How a small challah-baking business is building Jewish community in Astoria, Queens


(New York Jewish Week) — Cody Butler was 25 years old when he first tasted challah, the braided bread traditionally eaten by Jews on the Sabbath. As an Irish Catholic growing up in Astoria, Queens, he had had his fair share of bagels. But challah? Never.

Six years later, Butler is now an Orthodox Jew who bakes challah for himself and the Western Queens community under the name Bread of Idleness. Each week, he bakes between 10 and 15 loaves that he sells to Astorians who have pre-ordered a challah or two; on Thursday evenings, he sits on his stoop and personally hands off the lovingly packaged loaves. Many of his customers see Butler’s challah as a key ingredient in helping to build a Jewish community in the diverse neighborhood.

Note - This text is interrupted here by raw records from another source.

(* ===== verification/StoreCore.v ===== *)
(** * StoreCore: the store file, its encryption at rest and its atomic write

    internal/chain/store.go ([storeFile], [readStore], [writeStore],
    [newStoreFile]), store_crypto.go, atomicwrite.go and errors.go.

    The disk is the state [World]: the store file, the master-key file next to
    it, the two one-shot backups of the migrations and the temporary files of
    the atomic write.  A file's bytes are represented by what they decode to:
    JSON text of a store, that text sealed with AES-256-GCM under a key, or
    bytes that are neither.  Every operation of the store runs under its
    mutex, so an operation is one function from a world to a result and a
    world. *)

From S2P Require Import Prelude Model.

(** ** Data *)

(** [storeFile]. *)
Record storeFile := mkStoreFile {
  sf_SchemaVersion : Z;
  sf_Revision : Z;
  sf_Hosts : list Host;
  sf_Chains : list Chain;
  sf_Users : list User;
  sf_Settings : option PanelSettings;
  sf_NodeInfos : list NodeInfo;
  sf_Metrics : list NodeMetrics;
  sf_KnownHosts : list KnownHost;
  sf_RouteRules : list RouteRule;
  sf_AuditLogs : list AuditLog;
  sf_MtproxyUsers : list MtproxyUser;
  sf_Links : list ConnectionLink;
  sf_InboundProfiles : list InboundProfile }.
#[export] Instance eta_storeFile : Eta storeFile := fun r =>
  mkStoreFile (sf_SchemaVersion r) (sf_Revision r) (sf_Hosts r) (sf_Chains r)
    (sf_Users r) (sf_Settings r) (sf_NodeInfos r) (sf_Metrics r) (sf_KnownHosts r)
    (sf_RouteRules r) (sf_AuditLogs r) (sf_MtproxyUsers r) (sf_Links r)
    (sf_InboundProfiles r).

Definition currentSchemaVersion : Z := 3.

(** [newStoreFile]: stamped at the current schema version. *)
Definition newStoreFile : storeFile :=
  mkStoreFile currentSchemaVersion 0 [] [] [] None [] [] [] [] [] [] [] [].

(** What the bytes of a store file decode to.  [Garbage true] carries the
    encryption header but does not authenticate under any key.  [Unreadable d] is a
    file with the bytes of [d] that [os.ReadFile] fails on, for another reason than
    that it does not exist. *)
Inductive FileData :=
  | Plain (sf : storeFile)
  | Encrypted (key : string) (sf : storeFile)
  | Garbage (magic : bool)
  | Unreadable (d : FileData).

(** The master-key file: its permission bits and its bytes; a file that cannot be
    read; one of which not even the permission bits can be had. *)
Inductive KeyFile :=
  | mkKeyFile (perm : Z) (data : string)
  | KeyUnreadable (perm : Z)
  | KeyNoStat.

(** The system calls of [atomicWriteFile] that can fail. *)
Inductive WriteStep := Mkdir | CreateTemp | WriteTemp | ChmodTemp | CloseTemp | Rename.

Record World := mkWorld {
  w_store : option FileData;        (* store.json *)
  w_key : option KeyFile;           (* store.json.key *)
  w_prebmigrate : option FileData;  (* store.json.prebmigrate.bak *)
  w_preorphan : option FileData;    (* store.json.preorphan.bak *)
  w_tmp : list FileData;            (* temporary files beside the store *)
  w_fault : option WriteStep }.     (* the call the next write fails at, if any *)
#[export] Instance eta_World : Eta World := fun r =>
  mkWorld (w_store r) (w_key r) (w_prebmigrate r) (w_preorphan r) (w_tmp r) (w_fault r).

(** ** Errors *)

Inductive KeyErr := KeyStatErr | BadKeyMode | KeyReadErr | ErrShortMasterKey.

(** The errors of [readStore]; [NotExist] is what [os.IsNotExist] recognises. *)
Inductive ReadErr :=
  | NotExist
  | ReadFileErr
  | KeyUnavailable (e : KeyErr)
  | KeyMissing
  | DecryptErr
  | ParseErr.

(** The errors of the store's operations, with the values they report. *)
Inductive StoreErr :=
  | ERead (e : ReadErr)
  | EMasterKeyInvalid (e : KeyErr)
  | EWrite (s : WriteStep)
  | EHostNotFound (id : string)
  | EHostReferenced (id chain : string)
  | EChainNotFound (name : string)
  | EUserNotFound (id : string)
  | EProfileNotFound (id : string)
  | EProfileInUse (id chain node : string)
  | EMtproxySecretUsed (node : string)
  | ENodeInfoNotFound (id : string)
  | EMetricsNotFound (id : string)
  | EKnownHostNotFound
  | ERouteRuleNotFound (id : string)
  | ELinkExists (from to chain : string)
  | ELinkNotFound (id : string)
  | EUtilityNoName
  | EResolveNode (id : string) (e : StoreErr)
  | EListNodes (e : StoreErr).

(** The sentinel errors of errors.go. *)
Inductive Sentinel :=
  | ErrHostNotFound | ErrChainNotFound | ErrUserNotFound
  | ErrInboundProfileNotFound | ErrInboundProfileInUse.

(** [errors.Is(err, sentinel)] through the [%w] wrappers. *)
Fixpoint errors_is (e : StoreErr) (s : Sentinel) : bool :=
  match e, s with
  | EHostNotFound _, ErrHostNotFound => true
  | EChainNotFound _, ErrChainNotFound => true
  | EUserNotFound _, ErrUserNotFound => true
  | EProfileNotFound _, ErrInboundProfileNotFound => true
  | EProfileInUse _ _ _, ErrInboundProfileInUse => true
  | EResolveNode _ e', _ => errors_is e' s
  | EListNodes e', _ => errors_is e' s
  | _, _ => false
  end.

Inductive Result (A : Type) := Ok (a : A) | Err (e : StoreErr).
Arguments Ok {A} a.
Arguments Err {A} e.

(** An operation that may write the disk. *)
Definition Op (A : Type) : Type := World -> Result A * World.

Notation "'let!' x ':=' e 'in' k" :=
  (match e with Ok x => k | Err er => Err er end)
  (at level 200, x pattern, e at level 100, right associativity) : go_scope.

(** ** Encryption at rest *)

Definition masterKeySize : nat := 32.

(** [loadMasterKey]: [inr None] when there is no key file (plaintext mode). *)
Definition badKeyMode (perm : Z) : bool := negb (Z.land perm 0x3f =? 0).
Definition loadMasterKey (kf : option KeyFile) : KeyErr + option string :=
  match kf with
  | None => inr None
  | Some KeyNoStat => inl KeyStatErr
  | Some (KeyUnreadable perm) => if badKeyMode perm then inl BadKeyMode else inl KeyReadErr
  | Some (mkKeyFile perm data) =>
      if badKeyMode perm then inl BadKeyMode
      else if negb (Nat.eqb (String.length data) masterKeySize) then inl ErrShortMasterKey
      else inr (Some data)
  end.

(** [isEncrypted]: the header test on the file's first bytes. *)
Fixpoint isEncrypted (d : FileData) : bool :=
  match d with
  | Plain _ => false
  | Encrypted _ _ => true
  | Garbage magic => magic
  | Unreadable d => isEncrypted d
  end.

(** [encryptStore] and [decryptStore]: authenticated encryption opens under the
    sealing key only. *)
Definition encryptStore (sf : storeFile) (key : string) : FileData := Encrypted key sf.

Definition decryptStore (d : FileData) (key : string) : option storeFile :=
  match d with
  | Encrypted k sf => if k == key then Some sf else None
  | _ => None
  end.

(** ** Reading and writing *)

(** [readStore]. *)
Definition readStore (w : World) : ReadErr + storeFile :=
  match w_store w with
  | None => inl NotExist
  | Some (Unreadable _) => inl ReadFileErr
  | Some data =>
      if isEncrypted data then
        match loadMasterKey (w_key w) with
        | inl e => inl (KeyUnavailable e)
        | inr None => inl KeyMissing
        | inr (Some key) =>
            match decryptStore data key with
            | None => inl DecryptErr
            | Some sf => inr sf
            end
        end
      else
        match data with
        | Plain sf => inr sf
        | _ => inl ParseErr
        end
  end.

(** [atomicWriteFile]: a temporary file is written beside the target and
    renamed over it; every failing path removes the temporary file. *)
Definition faultAt (w : World) (s : WriteStep) : bool :=
  match w_fault w, s with
  | Some Mkdir, Mkdir | Some CreateTemp, CreateTemp | Some WriteTemp, WriteTemp
  | Some ChmodTemp, ChmodTemp | Some CloseTemp, CloseTemp | Some Rename, Rename => true
  | _, _ => false
  end.

Definition atomicWriteFile (data : FileData) : Op unit := fun w =>
  if faultAt w Mkdir then (Err (EWrite Mkdir), w)
  else if faultAt w CreateTemp then (Err (EWrite CreateTemp), w)
  else
    let w1 := w <| w_tmp := data :: w_tmp w |> in
    let cleanup (w' : World) := w' <| w_tmp := tail (w_tmp w') |> in
    if faultAt w WriteTemp then (Err (EWrite WriteTemp), cleanup w1)
    else if faultAt w ChmodTemp then (Err (EWrite ChmodTemp), cleanup w1)
    else if faultAt w CloseTemp then (Err (EWrite CloseTemp), cleanup w1)
    else if faultAt w Rename then (Err (EWrite Rename), cleanup w1)
    else (Ok tt, (cleanup w1) <| w_store := Some data |>).

(** [writeStore]: bump the revision, encrypt when a key is present, refuse a
    present but invalid key, write atomically. *)
Definition writeStore (sf : storeFile) : Op unit := fun w =>
  let sf := sf <| sf_Revision := wrap64 (sf_Revision sf + 1) |> in
  match loadMasterKey (w_key w) with
  | inr (Some key) => atomicWriteFile (encryptStore sf key) w
  | inl kerr => (Err (EMasterKeyInvalid kerr), w)
  | inr None => atomicWriteFile (Plain sf) w
  end.

(** [GetRevision]: 0 when the store is unreadable. *)
Definition GetRevision (w : World) : Z :=
  match readStore w with inl _ => 0 | inr sf => sf_Revision sf end.

(** The opening of every saving operation: an absent file is a new store. *)
Definition readOrNew (w : World) : Result storeFile :=
  match readStore w with
  | inr sf => Ok sf
  | inl NotExist => Ok newStoreFile
  | inl e => Err (ERead e)
  end.

(** The opening of the operations for which an absent file is [e]. *)
Definition readOrErr (e : StoreErr) (w : World) : Result storeFile :=
  match readStore w with
  | inr sf => Ok sf
  | inl NotExist => Err e
  | inl e' => Err (ERead e')
  end.

(** The opening of the operations that do not distinguish an absent file. *)
Definition readAny (w : World) : Result storeFile :=
  match readStore w with inr sf => Ok sf | inl e => Err (ERead e) end.

(** A read-modify-write cycle: [f] computes what to write. *)
Definition modifyStore {A : Type} (opened : Result storeFile)
    (f : storeFile -> Result (A * storeFile)) : Op A := fun w =>
  match opened with
  | Err e => (Err e, w)
  | Ok sf =>
      match f sf with
      | Err e => (Err e, w)
      | Ok (a, sf') =>
          match writeStore sf' w with
          | (Err e, w') => (Err e, w')
          | (Ok _, w') => (Ok a, w')
          end
      end
  end.

(** ** Lemmas *)

(** The bytes a store is written as under the present key file. *)
Definition sealAs (kf : option KeyFile) (sf : storeFile) : option FileData :=
  match loadMasterKey kf with
  | inr (Some key) => Some (Encrypted key sf)
  | inr None => Some (Plain sf)
  | inl _ => None
  end.

Lemma atomicWriteFile_cases d w :
  (exists s, atomicWriteFile d w = (Err (EWrite s), w)) \/
  (w_fault w = None /\ atomicWriteFile d w = (Ok tt, w <| w_store := Some d |>)).
Proof.
  destruct w as [st ky pb po tmp [[]|]]; cbn; eauto.
Qed.

Lemma atomicWriteFile_ok d w :
  w_fault w = None -> atomicWriteFile d w = (Ok tt, w <| w_store := Some d |>).
Proof. destruct w as [st ky pb po tmp f]. simpl. intros ->. done. Qed.

Definition bump (sf : storeFile) : storeFile :=
  sf <| sf_Revision := wrap64 (sf_Revision sf + 1) |>.

Lemma writeStore_cases sf w :
  (exists e, writeStore sf w = (Err e, w)) \/
  (exists d, sealAs (w_key w) (bump sf) = Some d /\ w_fault w = None /\
     writeStore sf w = (Ok tt, w <| w_store := Some d |>)).
Proof.
  unfold writeStore, sealAs. destruct (loadMasterKey (w_key w)) as [e|[key|]].
  - left. eauto.
  - destruct (atomicWriteFile_cases (encryptStore (bump sf) key) w) as [[s H]|[Hf H]];
      [left|right]; eauto.
  - destruct (atomicWriteFile_cases (Plain (bump sf)) w) as [[s H]|[Hf H]];
      [left|right]; eauto.
Qed.

Lemma readStore_sealed w d sf :
  sealAs (w_key w) sf = Some d -> readStore (w <| w_store := Some d |>) = inr sf.
Proof.
  unfold sealAs, readStore. simpl.
  destruct (loadMasterKey (w_key w)) as [e|[key|]] eqn:E; intros [= <-]; simpl.
  - by rewrite bool_decide_eq_true_2.
  - done.
Qed.

(** The two outcomes of a read-modify-write cycle. *)
Lemma modifyStore_cases {A} opened (f : storeFile -> Result (A * storeFile)) w :
  (exists e, modifyStore opened f w = (Err e, w)) \/
  (exists sf a sf' d, opened = Ok sf /\ f sf = Ok (a, sf') /\
     sealAs (w_key w) (bump sf') = Some d /\
     modifyStore opened f w = (Ok a, w <| w_store := Some d |>)).
Proof.
  unfold modifyStore. destruct opened as [sf|e]; [|left; eauto].
  destruct (f sf) as [[a sf']|e] eqn:Ef; [|left; eauto].
  destruct (writeStore_cases sf' w) as [[e He]|(d & Hd & Hf & Hw)].
  - rewrite He. left. eauto.
  - rewrite Hw. right. exists sf, a, sf', d. auto.
Qed.

Lemma modifyStore_Ok {A} opened (f : storeFile -> Result (A * storeFile)) w a w' :
  modifyStore opened f w = (Ok a, w') ->
  exists sf sf', opened = Ok sf /\ f sf = Ok (a, sf') /\ readStore w' = inr (bump sf') /\
    w_key w' = w_key w /\ w_fault w' = w_fault w /\
    w_prebmigrate w' = w_prebmigrate w /\ w_preorphan w' = w_preorphan w.
Proof.
  intros H. destruct (modifyStore_cases opened f w) as [[e He]|(sf & a' & sf' & d & H1 & H2 & H3 & H4)].
  - congruence.
  - rewrite H4 in H. injection H as <- <-. exists sf, sf'.
    split_and!; auto. by apply readStore_sealed.
Qed.

Lemma modifyStore_Err {A} opened (f : storeFile -> Result (A * storeFile)) w e w' :
  modifyStore opened f w = (Err e, w') -> w' = w.
Proof.
  intros H. destruct (modifyStore_cases opened f w) as [[e' He]|(sf & a' & sf' & d & H1 & H2 & H3 & H4)].
  - rewrite He in H. by injection H.
  - congruence.
Qed.

(** A writable world: no fault pending and no invalid key file. *)
Definition writable (w : World) : Prop :=
  w_fault w = None /\ match loadMasterKey (w_key w) with inl _ => False | inr _ => True end.

Lemma modifyStore_writable {A} opened (f : storeFile -> Result (A * storeFile)) w sf a sf' :
  writable w -> opened = Ok sf -> f sf = Ok (a, sf') ->
  exists w', modifyStore opened f w = (Ok a, w').
Proof.
  intros [Hf Hk] -> Hfs. unfold modifyStore. rewrite Hfs. unfold writeStore.
  destruct (loadMasterKey (w_key w)) as [?|[key|]]; [done| |];
    rewrite atomicWriteFile_ok by done; eauto.
Qed.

“It was a way for me to get into Shabbat,” Butler told the New York Jewish Week, explaining how he got his start as a challah baker. “The process of making challah extends Shabbat another day for me.”

But increased spirituality wasn’t his only motivator. “We don’t have good challah here in Astoria,” Butler said. “I wanted to have something special.”

Butler, 31, became a lover of challah — and Judaism —  following a long spiritual search. After attending Catholic school through high school, he enrolled in CUNY’s Hunter College where he initially majored in philosophy before switching to classical philology. Through his studies, he was introduced to the writings of Jewish thinkers like Maimonides, Martin Buber, Simone Weil and Emmanuel Levinas. He also read Torah with traditional commentary and discovered that he loved “the system of thought,” as he told the New York Jewish Week.

One night, while walking the streets of Astoria, in a state of despair over his growing feelings of alienation from Catholicism, he passed the open doors of a Conservative synagogue, the Astoria Center of Israel. He ventured in, and he was warmly greeted by Rabbi Jonathan Pearl, the congregation’s rabbi at the time. Pearl told Butler that Shabbat services were about to begin downstairs, followed by dinner, and he invited Butler to stay.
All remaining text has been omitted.